During the price checking, I was verbally abused and
harassed by the store manager at one of the grocery
stores in my area.  I found out later that anyone
checking  prices without buying (or having a shopping
cart) should get permission.  That was news to me!

Crème fraîche was not available (of course!) in my
area -- the cook's list gave good advice.
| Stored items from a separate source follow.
(** Whatever the order of arrival: once everything is due, popping delivers
    the queued packets in order, counts every gap as lost, and empties the
    queue. *)
Lemma drain_all m fuel jb :
  ends_occupied (queue jb) ->
  Forall (fun e => is_vacant e = true \/ is_due m e = true) (queue jb) ->
  length (queue jb) <= fuel ->
  exists jb', drain fuel m jb = Ret (omap entry_packet (queue jb), jb') /\
    queue jb' = [] /\
    wrap 64 (lost jb') = wrap 64 (lost jb + Z.of_nat (vacant_count (queue jb))).
Proof.
  revert jb. induction fuel as [|fuel IH]; intros jb He Hdue Hlen.
  { destruct (queue jb) eqn:Hq; cbn in Hlen; [|lia]. exists jb. rewrite Hq. cbn.
    by rewrite Z.add_0_r. }
  cbn [drain]. destruct (timestamp_of_earliest_packet jb) as [ts|] eqn:Hts.
  - pose proof Hts as (i & s & p & Hi & Hv)%earliest_Some.
    assert (ts <= m)%Z as Hle.
    { eapply Forall_lookup_1 in Hdue; [|exact Hi]. destruct Hdue as [[=]|Hd].
      by apply bool_decide_eq_true in Hd. }
    destruct (pop_first_due _ _ _ Hts Hle) as (pkt & jb1 & Hp). rewrite Hp. cbn.
    pose proof (lookup_lt_Some _ _ _ Hi) as Hlt.
    pose proof Hp as (n & ts1 & s1 & Hn & _ & Hv1 & ->)%pop_Some.
    assert (n = i) as ->.
    { destruct (lt_eq_lt_dec n i) as [[?|?]|?]; [|done|].
      - specialize (Hv n _ ltac:(lia) Hn). done.
      - specialize (Hv1 i _ ltac:(lia) Hi). done. }
    rewrite Hi in Hn. injection Hn as <- <- <-.
    edestruct IH as (jb' & Hd & Hq & Hl).
    4:{ rewrite Hd. cbn [mbind exec_bind queue]. exists jb'.
        destruct (vacant_prefix (queue jb) i ltac:(lia) Hv) as [Ho Hc].
        pose proof (take_drop i (queue jb)) as Hsplit. rewrite (drop_S _ _ _ Hi) in Hsplit.
        split; [|split; [done|]].
        - rewrite <-Hsplit at 2. rewrite omap_app, Ho. done.
        - rewrite Hl. cbn [queue lost].
          rewrite <-Hsplit at 2. rewrite vacant_count_app, Hc.
          assert (vacant_count (Occupied ts s p :: drop (S i) (queue jb)) =
                  vacant_count (drop (S i) (queue jb))) as ->.
          { unfold vacant_count. by rewrite filter_cons_False. }
          unfold wrap. rewrite Zplus_mod_idemp_l. f_equal. lia. }
    + cbn [queue]. intros e Hl. apply He. by eapply last_drop_Some.
    + cbn. by apply Forall_drop.
    + cbn. rewrite length_drop. lia.
  - apply earliest_None in Hts.
    assert (queue jb = []) as Hq.
    { destruct (last (queue jb)) as [e|] eqn:Hl; [|by apply last_None].
      specialize (He _ Hl). apply last_Some_elem_of in Hl.
      rewrite Forall_forall in Hts. specialize (Hts e Hl). cbn in Hts. congruence. }
    exists jb. unfold pop. rewrite Hq. cbn. by rewrite Z.add_0_r.
Qed.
Verjus was not available either -- We decided that
even though white wine would have worked, it was not
an acceptable substitute for the Verjus in a period
dish.  By appealing to the other cooks for the event,
I was able to avoid an 8 hour side trip to Wolffer
Vineyards at Sagaponic on Eastern Long Island.
Master Luke provided one bottle; Margali and Phlip
got 3 quarts of bitter grape juice from a Persian
grocery.

The Italian Deli that usually supplies the pancetta
when I am going to make the Chicken Verjus Amorosa
(I had purchased it there at least 7 times in the
past 5 years) did not get their delivery that week
-- I had to substitute pre sliced pancetta from a
grocery store at a higher price than I expected.

When I checked beef prices, I saw beef at $1.59 --
that must have been a sale price, because I had to
pay $1.99 to $2.49 to get the amount I needed.

OTOH, I was able to get mixed salad greens (usually
2 lbs. for $2.49) for $1 off.

Originally, I was going to bring the 2 cans of olive
oil on hand in my kitchen (one had been open, the
other came back from Pennsic -- in all, about 1.5
cans of oil).  One of the stores had olive oil on
sale for $7 per 101 once can.  Buying that was
an easy decision -- In fact, why didn't I buy extra
for myself?????

In addition, I was able to get blocks of Romano
cheese at a sale price of $3.49 per lb.

I already had on hand all of the period spices that
would be needed (saffron, grains of paradise, and
cubebs).  I was able to get large bottles (4 oz) of
spices (pepper, cinnamon, ...) some even at $1.99
prices.

All in all, quantities were not entirely right.
Part of that was inexperience, part was the fast track
planning, part was the fact that the feast would be
served buffet style -- smaller quantities would be
needed for some dishes, e.g. the salad.

The kitchen was small, the stove was very small for
the size of the meals we were doing.  We did have
effective backup in the form of a 35,000 BTU fire
ring provided by Olaf.  OTOH, rain would have been
... unpleasant ... <g>

We had the use of 2 80 quart stock pots and that
helped on the chicken and beef dishes.

Perhaps I should have started doing the prep Friday
evening instead of going to sleep at about 1 am.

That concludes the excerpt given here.